Hear stories of life in isolation from members of our team in our series Notes from Home. Here, The Modern House co-founder Albert Hill shares what he’s learning to appreciate at home during life under lockdown.

Albert Hill: What was once only a docking station, a place to recharge before heading out once again into the clatter of the wider world, now must meet new needs. With schools and workplaces wound down, high streets in hibernation and coffee shops no longer serving lattes, the home has had to absorb a wealth of activities that used to be performed elsewhere.

The anxiety that our homes would be woefully ill-equipped, becoming a nightmarish merger of under-funded school, cramped office and restaurant serving just beans and pasta (with no loo roll in the toilets) is understandable. Yet that isn’t quite what has come to pass. We realise that actually, in their own quiet way, our homes have been successfully multi-functioning for years (or rather for centuries). It’s where we’ve always cooked, read, played with the kids and even sat on the sofa sending work emails. These are simple, human things that we’ve done without labouring under the labels of ‘distance learning’ or ‘remote working’.
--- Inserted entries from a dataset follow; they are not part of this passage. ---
(* ===== verification/SysTypes.v ===== *)
(** * Types shared by the system contracts

    [crates/vm/src/system_contracts/types.rs], [error.rs], the well-known
    addresses of [mod.rs] and the event enums of [events.rs] the modelled
    contracts emit.

    A [[u8; 32]] (address, hash, job id) is the list of its bytes, a
    [TokenAmount] the [N] it holds.  An error that carries [hex::encode] of
    some bytes carries the bytes themselves. *)
From S2P Require Import Prelude.
From stdpp Require Import base gmap list strings pretty.
From Stdlib Require Import ZArith Lia.
#[local] Open Scope N_scope.

Abbreviation bytes := (list N).
Abbreviation Address := (list N).
Abbreviation Hash := (list N).
Abbreviation JobId := (list N).
Abbreviation TokenAmount := N.

(** [[b; 32]] *)
Definition bytes32 (b : N) : bytes := replicate 32 b.

Definition ZERO_ADDRESS : Address := bytes32 0.
Definition is_zero_address (addr : Address) : bool := bool_decide (addr = ZERO_ADDRESS).

(** Well-known addresses: all zeros but the last byte. *)
Definition system_address (b : N) : Address := replicate 31 0 ++ [b].
Definition JOB_REGISTRY_ADDRESS : Address := system_address 1.
Definition STAKING_MANAGER_ADDRESS : Address := system_address 2.
Definition COMPLIANCE_MODULE_ADDRESS : Address := system_address 3.
Definition GOVERNANCE_MODULE_ADDRESS : Address := system_address 4.
Definition TREASURY_ADDRESS : Address := system_address 5.
Definition BURN_ADDRESS : Address := bytes32 255.

#[global] Arguments bytes32 : simpl never.
#[global] Arguments ZERO_ADDRESS : simpl never.
#[global] Arguments BURN_ADDRESS : simpl never.
#[global] Arguments system_address : simpl never.

(** ** Jobs *)
Inductive JobStatus :=
| Submitted | Assigned | Proving | Verifying | Verified
| Settled | Expired | Cancelled | Failed | Disputed.

#[export] Instance JobStatus_eq_dec : EqDecision JobStatus.
Proof. solve_decision. Defined.

Definition is_terminal (s : JobStatus) : bool :=
  match s with
  | Settled | Expired | Cancelled | Failed => true
  | _ => false
  end.

Definition can_cancel (s : JobStatus) : bool :=
  match s with
  | Submitted | Assigned => true
  | _ => false
  end.

Definition JobStatus_is_active (s : JobStatus) : bool :=
  match s with
  | Submitted | Assigned | Proving | Verifying => true
  | _ => false
  end.

Definition JobStatus_from_u8 (v : N) : option JobStatus :=
  match v with
  | 0 => Some Submitted
  | 1 => Some Assigned
  | 2 => Some Proving
  | 3 => Some Verifying
  | 4 => Some Verified
  | 5 => Some Settled
  | 6 => Some Expired
  | 7 => Some Cancelled
  | 8 => Some Failed
  | 9 => Some Disputed
  | _ => None
  end.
Now that we have the time and energy to revel in more meaningful relationships with our home what emerges are not its deficiencies but its quotidian delights. The light that filters through the trees, casting evening shadows on the wall, for instance, or the snugness of the armchair that you have never before spent so much time in. As the outside world melts away, so does much of the noise, the one-upmanship, the aspiring to something other and you are left living with what you have. And as you look around your raft, the lifeboat on this turbulent sea, you see that it’s actually rather pleasant and perhaps, even, previously a little underappreciated.

Your home also seems to be enjoying quality time spent with you. Those Monstera Deliciosa, majestic plants that are native to the tropical forests of Mexico but have been cramped in the corner of your living room, are finally getting repotted into something more befitting of their majesty. Those windows, smeared with the thin grime of the city, have had their faces wiped. Those cupboards, guiltily harbouring out-of-date paperwork and unworn clothes have been released of their heavy burden (or at least had their pain recognised). Those pictures on the wall that you’ve never really got on with have finally been stood down from duty.
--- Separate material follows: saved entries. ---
(** ** Queries *)
Definition balance_of (b : Bank) (address : Address) : TokenAmount :=
  default 0 (acc_balance <$> b.(bk_accounts) !! address).

Definition available_balance (b : Bank) (address : Address) : TokenAmount :=
  default 0 (available <$> b.(bk_accounts) !! address).

Definition get_locked_balance (b : Bank) (address : Address) : TokenAmount :=
  default 0 (acc_locked <$> b.(bk_accounts) !! address).

Definition nonce_of (b : Bank) (address : Address) : N :=
  default 0 (acc_nonce <$> b.(bk_accounts) !! address).

(** ** Transfers *)
Definition transfer (from to : Address) (amount : TokenAmount) : BankM unit :=
  ensure (negb (bool_decide (amount = 0))) (InvalidAmount "Amount must be > 0") ;;
  sender ← entry_or_default from;
  ensure (negb (bool_decide (available sender < amount)))
    (InsufficientBalance amount (available sender)) ;;
  height ← gets bk_current_block;
  ensure (negb (is_locked sender height))
    (AccountLockedError from sender.(acc_locked_until)) ;;
  modify (put_account from (set_balance (sat_sub sender.(acc_balance) amount) sender)) ;;
  (if bool_decide (to = BURN_ADDRESS) then
     modify (λ b, with_supply (sat_sub b.(bk_total_supply) amount)
                    (sat_add U128_MAX b.(bk_total_burned) amount) b)
   else
     receiver ← entry_or_default to;
     modify (put_account to
       (set_balance (sat_add U128_MAX receiver.(acc_balance) amount) receiver))) ;;
  push_event (Transfer from to amount height).

Definition mint (to : Address) (amount : TokenAmount) : BankM unit :=
  if bool_decide (amount = 0) then mret tt else
  b ← get;
  let max_supply := b.(bk_config).(bc_max_supply) in
  ensure (negb (bool_decide (0 < max_supply)
                && bool_decide (max_supply < sat_add U128_MAX b.(bk_total_supply) amount)))
    (InvalidAmount ("Would exceed max supply: " +:+ pretty b.(bk_total_supply) +:+ " + "
       +:+ pretty amount +:+ " > " +:+ pretty max_supply)) ;;
  account ← entry_or_default to;
  modify (put_account to (set_balance (sat_add U128_MAX account.(acc_balance) amount) account)) ;;
  modify (λ b, with_supply (sat_add U128_MAX b.(bk_total_supply) amount)
                 b.(bk_total_burned) b).

Definition burn (from : Address) (amount : TokenAmount) : BankM unit :=
  transfer from BURN_ADDRESS amount.

(** ** Locks *)
Definition lock (address : Address) (amount : TokenAmount) : BankM unit :=
  b ← get;
  account ← ok_or (b.(bk_accounts) !! address) (InsufficientBalance amount 0);
  ensure (negb (bool_decide (available account < amount)))
    (InsufficientBalance amount (available account)) ;;
  modify (put_account address (set_locked (sat_add U128_MAX account.(acc_locked) amount) account)).

Definition unlock (address : Address) (amount : TokenAmount) : BankM unit :=
  b ← get;
  account ← ok_or (b.(bk_accounts) !! address) (StakerNotFound address);
  ensure (negb (bool_decide (account.(acc_locked) < amount)))
    (CannotUnstake amount account.(acc_locked)) ;;
  modify (put_account address (set_locked (sat_sub account.(acc_locked) amount) account)).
In these unusual times, the concept of value has also been reappraised. As society desperately needs, for instance, the previously disregarded roles of fruit pickers, delivery drivers and deep cleaners (and not so much the sports stars, celebrities and CEOs), so too do we look at our homes and think again about everything there. We forget what we paid for something, or what magazine we saw it in, those things that seemed so important then but seem an anachronism now, and look at our world in a more honest light. It’s the way the colour catches your eye, the texture of the table when you touch it, the memories that certain bits of furniture evoke. It’s these things that become more important as they exist not in the context of the convoluted systems of the outside world that you drag in the door with you every time you return home but instead in the slower, smaller world that you find yourself in now.

Those who have a garden can’t believe their luck – their own tiny slice of our vast natural world – and those who don’t still relish their encounters with the wild world where they can. Herbs grown on the sill above the sink, crocuses pushing through cracks in the pavement and (as seen on a colleague’s social media account today) one of London’s wild green parakeets feasting on a red apple.
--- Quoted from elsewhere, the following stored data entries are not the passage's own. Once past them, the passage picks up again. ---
(* ===== verification/StakingSpec.v ===== *)
(** * What the staking manager promises

    The fee split and the burn rate stay in their documented ranges, the stake
    registry and the bank's locks agree, a stake round-trips, and what slashing
    breaks. *)
From S2P Require Import Prelude SysTypes Bank BankSpec Staking.
From stdpp Require Import base gmap list strings.
From Stdlib Require Import ZArith Lia.
#[local] Open Scope N_scope.

(** ** Fee split *)
Section fees.
Context `{Build}.

Lemma fee_split_eq m fee :
  fee * 70 <= U128_MAX → fee * m.(sm_current_burn_rate_bps) <= U128_MAX →
  calculate_fee_split m fee =
    Ok (fee * 70 / 100,
        fee - fee * 70 / 100 - fee * m.(sm_current_burn_rate_bps) / 10000,
        fee * m.(sm_current_burn_rate_bps) / 10000).
Proof.
  intros H1 H2. unfold calculate_fee_split.
  by rewrite (u_mul_ok _ fee 70), (u_mul_ok _ fee (sm_current_burn_rate_bps m)) by done.
Qed.
(* ===== verification/Precompile.v ===== *)
(** * The precompile interface

    [crates/vm/src/precompiles/mod.rs]: the error and result types and the two
    methods of the [Precompile] trait the contracts call.  The job registry's
    theorems are proved against this interface: the two verifiers it calls and
    SHA-256 are an instance of [Crypto], and they hold for every instance.  The
    verifiers themselves are [registry_tee_verifier] of [Tee] and
    [UnifiedZkpVerifyPrecompile] of [Zkp], which the theorems of [TeeSpec] and
    [ZkpSpec] put in their place. *)
From S2P Require Import Prelude SysTypes.
From stdpp Require Import base list strings pretty.
From Stdlib Require Import ZArith Lia.
#[local] Open Scope N_scope.

Inductive PrecompileError :=
| InvalidInputLength (expected actual : N)
| InvalidInputFormat (reason : string)
| VerificationFailed (reason : string)
| OutOfGas (required available : N)
| NotFound (address : N)
| PrecompileInternalError (reason : string)
| UnsupportedOperation (reason : string).

Record ExecutionResult := {
  er_output : bytes;
  er_gas_used : N;
  er_success : bool;
}.

Definition ExecutionResult_success (output : bytes) (gas_used : N) : ExecutionResult :=
  {| er_output := output; er_gas_used := gas_used; er_success := true |}.
Definition ExecutionResult_failure (gas_used : N) : ExecutionResult :=
  {| er_output := []; er_gas_used := gas_used; er_success := false |}.

(** Lower-case hexadecimal digits, least significant digit last; a [u64] has
    at most sixteen. *)
Definition hex_digit (d : N) : string :=
  match String.get (N.to_nat d) "0123456789abcdef" with
  | Some c => String c EmptyString
  | None => EmptyString
  end.

(** [hex::encode] *)
Fixpoint hex_encode (bs : bytes) : string :=
  match bs with
  | [] => EmptyString
  | b :: bs => hex_digit (b / 16) +:+ hex_digit (b mod 16) +:+ hex_encode bs
  end.

Fixpoint hex_digits (fuel : nat) (n : N) : string :=
  match fuel with
  | O => EmptyString
  | S fuel => (if bool_decide (n / 16 = 0) then EmptyString else hex_digits fuel (n / 16))
              +:+ hex_digit (n mod 16)
  end.

(** [{:#06x}]: the [0x] prefix and at least four digits. *)
Definition hex_06 (n : N) : string :=
  let ds := hex_digits 16 n in
  "0x" +:+ String.concat EmptyString (replicate (4 - String.length ds) "0") +:+ ds.

(** [fmt::Display] *)
Definition PrecompileError_to_string (e : PrecompileError) : string :=
  match e with
  | InvalidInputLength expected actual =>
      "Invalid input length: expected " +:+ pretty expected +:+ ", got " +:+ pretty actual
  | InvalidInputFormat r => "Invalid input format: " +:+ r
  | VerificationFailed r => "Verification failed: " +:+ r
  | OutOfGas required available =>
      "Out of gas: required " +:+ pretty required +:+ ", available " +:+ pretty available
  | NotFound a => "Precompile not found at address " +:+ hex_06 a
  | PrecompileInternalError r => "Internal error: " +:+ r
  | UnsupportedOperation r => "Unsupported operation: " +:+ r
  end.

(** The trait's methods the contracts use. *)
Record Precompile := {
  pc_gas_cost : bytes → N;
  pc_execute : bytes → N → outcome PrecompileError ExecutionResult;
}.

(** SHA-256, [UniversalTeeVerifyPrecompile] (with the enterprise flag) and
    [UnifiedZkpVerifyPrecompile]. *)
Class Crypto := {
  sha256 : bytes → Hash;
  universal_tee_verify : bool → Precompile;
  unified_zkp_verify : Precompile;
}.

(** ** Reading an input *)
Definition blen (bs : bytes) : N := N.of_nat (length bs).

(** [&bs[a..b]]: a range that is the wrong way round or ends outside panics. *)
Definition slice {E} (a b : N) (bs : bytes) : outcome E bytes :=
  if bool_decide (a <= b) && bool_decide (b <= blen bs)
  then Ok (take (N.to_nat (b - a)) (drop (N.to_nat a) bs)) else Panic.

(** [if gas > gas_limit { return Err(..) }] and
    [if input.len() < min { return Err(..) }] *)
Definition charge {A} (gas gas_limit : N) (k : outcome PrecompileError A)
  : outcome PrecompileError A :=
  if bool_decide (gas_limit < gas) then Err (OutOfGas gas gas_limit) else k.

Definition require_length {A} (expected : N) (input : bytes) (k : outcome PrecompileError A)
  : outcome PrecompileError A :=
  if bool_decide (blen input < expected)
  then Err (InvalidInputLength expected (blen input)) else k.

(** ** Lemmas on reading *)
Lemma blen_app a b : blen (a ++ b) = blen a + blen b.
Proof. unfold blen. rewrite length_app. lia. Qed.

Lemma blen_nat a n : length a = n → blen a = N.of_nat n.
Proof. unfold blen. by intros ->. Qed.

Lemma blen_le n z : blen (to_le_bytes n z) = N.of_nat n.
Proof. apply blen_nat, length_to_le_bytes. Qed.

Lemma slice_mid {E} pre mid post a b bs :
  bs = pre ++ mid ++ post → a = blen pre → b = a + blen mid → slice (E:=E) a b bs = Ok mid.
Proof.
  intros -> -> ->. unfold slice. rewrite !blen_app.
  rewrite !bool_decide_true by lia. cbn.
  replace (N.to_nat (blen pre + blen mid - blen pre)) with (length mid) by (unfold blen; lia).
  replace (N.to_nat (blen pre)) with (length pre) by (unfold blen; lia).
  by rewrite drop_app_length, take_app_length.
Qed.

Lemma charge_ok {A} gas limit (k : outcome PrecompileError A) : gas <= limit → charge gas limit k = k.
Proof. intros. unfold charge. by rewrite bool_decide_false by lia. Qed.

Lemma require_ok {A} n input (k : outcome PrecompileError A) :
  n <= blen input → require_length n input k = k.
Proof. intros. unfold require_length. by rewrite bool_decide_false by lia. Qed.

(** A call that comes back, with a value or an error. *)
Definition returns {E A} (o : outcome E A) : Prop :=
  match o with Ok _ | Err _ => True | Panic | Blocked => False end.

Lemma returns_bind {E A B} (o : outcome E A) (k : A → outcome E B) :
  returns o → (∀ a, returns (k a)) → returns (o ≫= k).
Proof. destruct o; cbn; auto. Qed.

Lemma slice_returns {E} a b bs : a <= b → b <= blen bs → returns (slice (E:=E) a b bs).
Proof. intros. unfold slice. by rewrite !bool_decide_true. Qed.
Lemma job_inv_reachable config (enterprise : bool) r id j :
  rtc reg_step (if enterprise then JobRegistry_new_enterprise config
                else JobRegistry_new config) r →
  r.(jr_jobs) !! id = Some j → job_inv j.
Proof.
  intros Hreach. revert r Hreach id j.
  apply (rtc_ind_r (λ r, ∀ id j, r.(jr_jobs) !! id = Some j → job_inv j)).
  - by destruct enterprise.
  - intros r r' _ Hstep IH id j Hj.
    destruct (reg_step_jobs r r' id Hstep) as [Heq|[(job & f & Hjob & Hmv & Hj')|
      (params & now & job & -> & _ & Hnew & Hj' & _)]].
    + rewrite Heq in Hj. by eapply IH.
    + rewrite Hj in Hj'. injection Hj' as ->. eapply job_inv_move; [done|]. by eapply IH.
    + rewrite Hj in Hj'. injection Hj' as ->. by eapply job_inv_new.
Qed.

(** C9: in every registry reachable by calls from an empty one, each job is
    in a consistent state: a [Submitted] job has no prover and only jobs with a
    prover fail, verify or settle; the prover is recorded with its assignment
    time; the output hash, the result and the verification time are recorded
    together and before any settlement; and the statuses [Proving],
    [Verifying] and [Disputed] of the lifecycle are never entered. *)
Theorem job_lifecycle config (enterprise : bool) r id j :
  rtc reg_step (if enterprise then JobRegistry_new_enterprise config
                else JobRegistry_new config) r →
  r.(jr_jobs) !! id = Some j → job_inv j.
Proof. apply job_inv_reachable. Qed.

(** ** A job keeps its identity *)
Record job_evolves (j j' : JobState) : Prop := {
  ev_identity : (j'.(job_id), j'.(job_requester), j'.(job_bid_amount), j'.(job_model_hash),
      j'.(job_input_hash), j'.(job_verification_method), j'.(job_sla), j'.(job_submitted_at))
    = (j.(job_id), j.(job_requester), j.(job_bid_amount), j.(job_model_hash),
      j.(job_input_hash), j.(job_verification_method), j.(job_sla), j.(job_submitted_at));
  ev_prover : ∀ p, j.(job_assigned_prover) = Some p → j'.(job_assigned_prover) = Some p;
  ev_forward : j'.(job_status) = j.(job_status) ∨ j'.(job_status) ≠ Submitted;
  ev_assigned : j'.(job_status) = Assigned → j.(job_status) = Submitted ∨ j.(job_status) = Assigned;
  ev_closed : is_terminal j.(job_status) = true → j.(job_assigned_prover) = None → j' = j;
}.

Lemma job_evolves_refl j : job_evolves j j.
Proof. split; auto. Qed.

Lemma job_move_evolves r j f : job_move r j f → job_evolves j (f j).
Proof.
  intros [prover now Hs Hn ?|Hc|now Ha ?|params now f' Hp Hch].
  - split; cbn; try done; [congruence|auto|auto|]. rewrite Hs. done.
  - split; cbn; try done; [auto|]. by destruct (job_status j).
  - split; cbn; try done; [auto|]. by destruct (job_status j).
  - destruct Hch; split; cbn; try done; auto; congruence.
Qed.

(** Ids are hashes of the job's own fields and a nonce that is spent. *)
Record ids_inv (k : N) (r : JobRegistry) : Prop := {
  ids_nonces : ∀ a, default 0 (r.(jr_job_nonces) !! a) <= k;
  ids_spent : ∀ id j, r.(jr_jobs) !! id = Some j →
    sized j.(job_requester) j.(job_model_hash) j.(job_input_hash)
    ∧ ∃ n, n < default 0 (r.(jr_job_nonces) !! j.(job_requester))
        ∧ id = generate_job_id sha256 j.(job_requester) j.(job_model_hash) j.(job_input_hash) n;
}.

Lemma nonce_insert_le (nonces : gmap Address N) (a a' : Address) n :
  default 0 (nonces !! a) <= n →
  default 0 (nonces !! a') <= default 0 (<[a := n]> nonces !! a').
Proof.
  intros Hle. destruct (decide (a = a')) as [<-|]; [by rewrite lookup_insert_eq|].
  by rewrite lookup_insert_ne.
Qed.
That’s not to say that there aren’t discomforts that emerge from a life of semi-confinement and virus avoidance. Discomforts both small, like the sting of hand sanitizer on already-cracked hands, and more enormous (where do we start) but for many they have come with the flowering of many previously hidden pleasures. An increasingly common refrain that we hear, this time in the words of a Chinese schoolteacher recently read online is “I will miss it when we go back to the fast-paced speed of the ‘real world’”.

Some people, of course, will be bearing the full brunt of what this pandemic really means either by being in the grip of, or on the front line of fighting, Covid-19. Many will be experiencing symptoms, both severe and mild, and for them the home will also be a sanatorium. In today’s world we are not so used to confronting serious illness at home – this happens in hospitals, much like the majority of births and deaths. Yet perhaps this period is also going to remind us that our marriage to our home is one that will thrive in sickness and in health.

The expectation, however, is that the majority of us will emerge from this period, this katabasis, physically unscathed and yet psychologically changed forever. We will also have a new-found love and understanding of the home that bore us through it. It will probably be emptier of stuff and yet far fuller of meaning.